Hockey has started up again, and it goes without saying that the debate over fighting in hockey was not long in following. We were only a couple of hours into the big Habs-Leafs season opener when professional chunkheads Colton Orr and George Parros locked up for their second bout of the night. As it was winding down, the Leafs’ Orr fell and pulled Parros to the ice face-first by the jersey, causing millions to wince and the debonair Princeton graduate to lose consciousness briefly. Medics, acting out of their usual abundance of caution, carried off the bloodied Parros on a spine board.
Even as he was being treated, the calls for a permanent end to hockey fighting began to ascend to heaven. One doubts whether Parros privately welcomed this touching concern, since the most immediate effect of such a measure would be to run George Parros out of the National Hockey League at Mach 1. You could not help feeling that some people were hoping it might happen overnight while he was indisposed. “Sorry, George. We got together and decided to let your career die with dignity.”

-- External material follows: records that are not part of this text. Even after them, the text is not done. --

(** ** Concrete data for the examples *)

Module Example.

(** A store with a TTL of one second. *)
Definition store : Store :=
  {| Name := "session"; Secret := "s3cr3t"; HttpOnly := true; Secure := false;
     TTL := 1 * time.Second; Key := repeat x07 32 |}.

(** An authenticated session with two bytes of state. *)
Definition session : Session :=
  {| Valid := true;
     Time := time.mkTime (time.unixToInternal + 7) 250000000;
     SID := repeat x11 16; UID := repeat x22 16; RealUID := repeat x33 16;
     State := [x61; x62] |}.

(** 100.9 s, 101.0 s, 101.5 s and 102.5 s after the Unix epoch. *)
Definition t_save : time.Time := time.mkTime (time.unixToInternal + 100) 900000000.
Definition t_edge : time.Time := time.mkTime (time.unixToInternal + 101) 0.
Definition t_soon : time.Time := time.mkTime (time.unixToInternal + 101) 500000000.
Definition t_late : time.Time := time.mkTime (time.unixToInternal + 102) 500000000.

(** A random reader with 40 bytes left, and one that is exhausted. *)
Definition entropy : list byte := repeat x2a 40.
Definition exhausted : list byte := [].

(** The request that returns the cookies a response has set. *)
Definition echo (rw : http.ResponseWriter) : http.Request :=
  map (fun c => http.sent (http.Name c) (http.Value c)) rw.

(** The response to saving [session] at [t_save]. *)
Definition saved : option error * http.ResponseWriter * Session :=
  Save (collab := Reference.collaborators) store [] session
       (mkWorld t_save entropy).

Definition saved_cookies : http.ResponseWriter := snd (fst saved).

(** A stand-in digest of 32 bytes: the input cut or padded to 32 bytes. *)
Definition digest (data : list byte) : list byte :=
  firstn 32 (data ++ repeat x00 32).

(** Three cookie values [Get] rejects: not base64; base64 of 40 zero bytes,
    whose tag does not match; and a well sealed box of two bytes, too short
    for a session. *)
Definition not_base64 : string := "!!!!".
Definition forged : string := Reference.EncodeToString (repeat x00 40).
Definition sealed_short : string :=
  Reference.EncodeToString
    (Reference.Seal (repeat x09 24) [x01; x02] (repeat x09 24) (Key store)).

(** A store whose TTL is the largest duration. *)
Definition forever : Store :=
  {| Name := "session"; Secret := "s3cr3t"; HttpOnly := true; Secure := false;
     TTL := time.maxDuration; Key := repeat x07 32 |}.

(** About 317 years after [t_save]. *)
Definition t_far : time.Time := time.mkTime (time.unixToInternal + 10000000100) 0.

End Example.

(** * Properties *)

(** ** Bytes and fixed-width integers *)

Lemma byte_to_Z_range (b : byte) : 0 <= byte_to_Z b < 256.
Proof.
  unfold byte_to_Z. pose proof (Byte.to_N_bounded b). lia.
Qed.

This is not an argument in favour of fighting in hockey, but it was curious that the debate sparked up after an injury that was somewhat incidental to the fight itself. Moreover, nobody much felt the need to wait and find out whether Parros was seriously hurt, which he wasn’t, by hockey standards.
The rhetoric that follows ugly hockey fights descends immediately onto Twitter nowadays, seemingly of its own accord. You have obnoxious parents wondering indignantly how they will explain a fight to their saintly hockey-loving children, who have apparently never seen anyone bopped on the nose in a sandbox with a Tonka truck. You have the purists shouting that fighting is “not part of the game,” as if the “game” were a machine to be optimized, to be made as homogenous as possible as a matter of efficiency. You have the prophets of doom, warning that any day now an NHL fight will kill somebody: perhaps that will happen as soon as this sentence is printed, but it would be a first, and the league’s 98th birthday is right around the corner.
What strikes me is that almost all the objections to fighting apply equally well to the modern practice of blocking shots in the defensive zone with one’s body—a feature of the game that goes back 20 or 25 years, rather than 150, and thus cannot be defended as inherent to the play of hockey. Shot-blocking has already ended the careers of a few decent NHL players. Looking over the great pyramid of hockey, descending from the pros to recreational leagues, hard shots to the throat or the thorax have surely caused more deaths than fights ever did.
A recent study showed that in the current NHL pucks cause about as many concussions as ﬁghts, though that ratio will probably change as the visor-free players gradually disappear. That is without considering the more frightening injuries that pucks do cause and that fights by and large do not. If I had to bet on the cause of the next on-ice death in the NHL I would certainly back an ill-timed or unlucky shot block over a fight, and I would not need even odds.
Shot-blocking has its specialists, just as fist-fighting does. When we are denouncing fighting, we argue that the George Parroses of hockey must be forced to quit for their own sake—spared the lucrative temptation to risk life and health in the name of entertainment and vicious machismo. Shot-blocking, much more obviously than fighting, is not something a sane person would do for fun.
But how are the death-defying shot-blockers regarded? It should suffice to point out that the official league statistics do not tabulate the fights the game “tolerates,” but do count blocked shots. Commentators, even coaches and general managers, cite the figures and praise the league leaders. Maclean’s corporate sibling Sportsnet once included shot-blocking as part of a slapped-together “Grit Index” in a digital graphic.
Even the kind of relatively evolved hockey commentator who tut-tuts disapprovingly at an honest scrap will revert to old-timey type when some courageous plug stops a Chara one-timer with a face or ankle or scrotum. It is “taking one for the team,” which is precisely the unhappy, self-sacrificing behavioral pretext that is unanimously decried when Parros gets an owie. How can manly bravado be an ugly vestige of Neanderthality in one context and a stony old Roman virtue in another? Try explaining that one to your kids.